GIVEN RECORDS:

(* ===== verification/Examples.v ===== *)
(** * Examples: the minimal programs of src/examples

    client.rs and server.rs, as compositions of the crate's model.  Printing is the list of the
    lines printed.  serde_json is a parameter ([to_vec]); [JsonOk] is what is documented of it for
    flat objects of plain strings, whose fields it may reorder.  The throughput harness is
    Baseline.v. *)

From Stdlib Require Import Strings.String.
From stdpp Require Import gmap.
From S2P Require Import Prelude Errors Zlib Frame Codec Task Batch Connection Client Connect Server.
From S2P Require Import UnitTests.

(** ** JSON values *)

(** The objects the examples build: fields with strings. *)
Abbreviation value := (list (bytes * bytes)).

Definition render_field (f : bytes * bytes) : bytes :=
  [x22] ++ f.1 ++ [x22; x3a; x22] ++ f.2 ++ [x22].

Fixpoint render_fields (v : value) : bytes :=
  match v with
  | [] => []
  | [f] => render_field f
  | f :: v' => render_field f ++ [x2c] ++ render_fields v'
  end.

Definition render (v : value) : bytes := [x7b] ++ render_fields v ++ [x7d].

(** Text that JSON writes as it is. *)
Definition plain (b : byte) : bool :=
  (32 <=? u8 b) && (u8 b <? 127) && negb (u8 b =? 34) && negb (u8 b =? 92).

Class JsonOk (to_vec : value → string + bytes) : Prop :=
  json_ok v : Forall (λ f, Forall (λ b, plain b = true) (f.1 ++ f.2)) v →
    ∃ v', v' ≡ₚ v ∧ to_vec v = inr (render v').

Definition field (k : string) (v : bytes) : bytes * bytes := (lit k, v).

(** ** examples/client.rs *)

Definition DEFAULT_ADDR : string := "127.0.0.1:5044".

(** [env::args().nth(1).unwrap_or_else(..)] *)
Definition addr_arg (args : list string) : string := default DEFAULT_ADDR (args !! 1%nat).

Definition client_events : list value :=
  [[field "timestamp" (lit "2026-04-09T10:00:00Z"); field "level" (lit "info");
    field "msg" (lit "hello")];
   [field "timestamp" (lit "2026-04-09T10:00:01Z"); field "level" (lit "warn");
    field "msg" (lit "uh oh")];
   [field "timestamp" (lit "2026-04-09T10:00:02Z"); field "level" (lit "error");
    field "msg" (lit "boom")]].

Section client_example.
Context `{Zlib} {W : Type} `{Net W}.
(** [&str] as an address. *)
Context (resolve : string → Addr) (to_vec : value → string + bytes).

Definition client_example : ClientBuilder :=
  set_ack_timeout (from_secs 30) (set_compression_level 3 client_builder).

(** [main]: its result and what it printed, from what the awaited calls of [send] returned, and
    [close]; [None] when [send] still waits. *)
Definition client_main (args : list string) (w : W) (inputs : list client_input)
    (closed : outcome Error unit) : option (outcome Error unit * list string) :=
  match (connect client_example (resolve (addr_arg args)) w).1 with
  | Err e => Some (Err e, [])
  | Panic p => Some (Panic p, [])
  | Ok (_, _, client) =>
      match Task.run (send_resume client) (send_start to_vec client_events) inputs with
      | Some (Returned (Ok acked)) => Some (closed, ["acked " +:+ pretty acked +:+ " events"])
      | Some (Returned (Err e)) => Some (Err e, [])
      | Some (Returned (Panic p)) => Some (Panic p, [])
      | _ => None
      end
  end.
End client_example.

(** ** examples/server.rs *)

Section server_example.
Context {TlsAcceptor : Type}.

Definition server_example : ServerBuilder TlsAcceptor :=
  set_channel_capacity 256 (set_keepalive (from_secs 15) server_builder).

(** [main] up to its loop: the server, after printing its address.  [show] is [Display] of an
    address. *)
Section server_start.
Context {W : Type} `{Listen W} (listen_addr : string → ListenAddr) (show : SocketAddr → string).

Definition server_start (args : list string) : M (W * list string) Error Server := λ '(w, out),
  match bind server_example (listen_addr (addr_arg args)) w with
  | (Ok server, w') =>
      (Ok server, (w', out ++ ["listening on " +:+ show (server_local_addr server)]))
  | (Err e, w') => (Err e, (w', out))
  | (Panic p, w') => (Panic p, (w', out))
  end.
End server_start.

(** One turn of [while let Some(batch) = server.recv().await]: the batch is printed (the events
    as their bytes, without the replacement of what is not UTF-8) and acknowledged.  [None]: [recv] waits, or the loop ends. *)
Definition server_turn (w : world) : option (list bytes * world) :=
  match server_recv w with
  | Some (Some (id, batch), w') =>
      Some (lit ("got batch of " +:+ pretty (batch_len batch) +:+ " events:") ::
              ((λ ev, lit "  " ++ ev) <$> batch_events batch),
            set_acks (settle ByAck (id, batch) (acks w')) (set_batches (queue w') (held w) w'))
  | _ => None
  end.
End server_example.

(** ** What they do *)

Section minimal.
Context `{Zlib} {W : Type} `{Net W} (resolve : string → Addr) (to_vec : value → string + bytes).

(** The client ends well only after an acknowledgement of its three events. *)
Theorem client_main_acked args w inputs closed out :
  client_main resolve to_vec args w inputs closed = Some (Ok tt, out) →
  out = ["acked 3 events"%string] ∧ closed = Ok tt.
Proof.
  unfold client_main. destruct (connect _ _ w).1 as [[[s c] client]|e|p]; [|done..].
  destruct (Task.run _ _ inputs) as [st|] eqn:Hrun; [|done].
  destruct (run_exec _ _ _ _ Hrun) as (t & Hx & _).
  destruct st as [| | | | |[r|e|p]]; try done. intros [= -> <-]. split; [|done].
  assert (Hr : r = 3); [|by rewrite Hr].
  revert Hx. unfold send_start. change (len client_events =? 0) with false. cbn iota.
  destruct (encode_events to_vec 0 client_events []) as [[[]|e|p] payload]; intros Hx.
  - by apply (exec_acked client _ _ 3) in Hx as [-> _].
  - by apply exec_returned in Hx as [? _].
  - by apply exec_returned in Hx as [? _].
Qed.

(** A turn of the server's loop receives a batch and acknowledges it. *)
Theorem server_turn_steps {TlsAcceptor} (b : ServerBuilder TlsAcceptor) w out w' :
  shutdown_sent w = false → server_turn w = Some (out, w') →
  Task.run (server_step b) w [Recv; Dispose (length (held w)) ByAck] = Some w' ∧
  ∃ p, head (queue w) = Some p ∧ queue w = p :: queue w' ∧ held w' = held w ∧
    len out = 1 + batch_len p.2.
Proof.
  unfold server_turn, server_recv. intros Hsd. destruct (queue w) as [|[id batch] q] eqn:Hq.
  { by destruct (_ && _). }
  intros [= <- <-]. split.
  - cbn [Task.run server_step]. rewrite Hsd. unfold server_recv. rewrite Hq. cbn.
    rewrite list_lookup_middle by done. cbn. by rewrite delete_middle, app_nil_r.
  - exists (id, batch). split; [done|]. split; [done|]. split; [done|].
    rewrite len_cons. unfold len, batch_len, len. by rewrite length_fmap.
Qed.

(** The server starts whenever the address can be bound; it never panics. *)
Theorem server_starts {TlsAcceptor} `{Listen W, !ListenOk W} listen_addr show args w listener w1
    local w2 out :
  tcp_bind (listen_addr (addr_arg args)) w = (Ok listener, w1) →
  listener_addr listener w1 = (Ok local, w2) →
  ∃ w3, server_start (TlsAcceptor := TlsAcceptor) listen_addr show args (w, out) =
    (Ok (MkServer local world_start), (w3, out ++ ["listening on " +:+ show local])).
Proof.
  intros Hb Hl. unfold server_start.
  destruct (bind_result (server_example (TlsAcceptor := TlsAcceptor)) _ _ _ _ _ _ Hb Hl ltac:(done))
    as (r & w3 & -> & Hr). simpl in Hr. subst r. by exists w3.
Qed.
End minimal.

(** ** Examples *)

(** An encoder that keeps the order of the fields. *)
#[export] Instance render_json_ok : JsonOk (λ v, inr (render v)).
Proof. intros v _. by exists v. Qed.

WHAT THE TASK REQUIRES: Go through the records above and return each line in which the word "Section" occurs.

OUTPUT BELOW:
Section client_example.
Section server_example.
Section server_start.
Section minimal.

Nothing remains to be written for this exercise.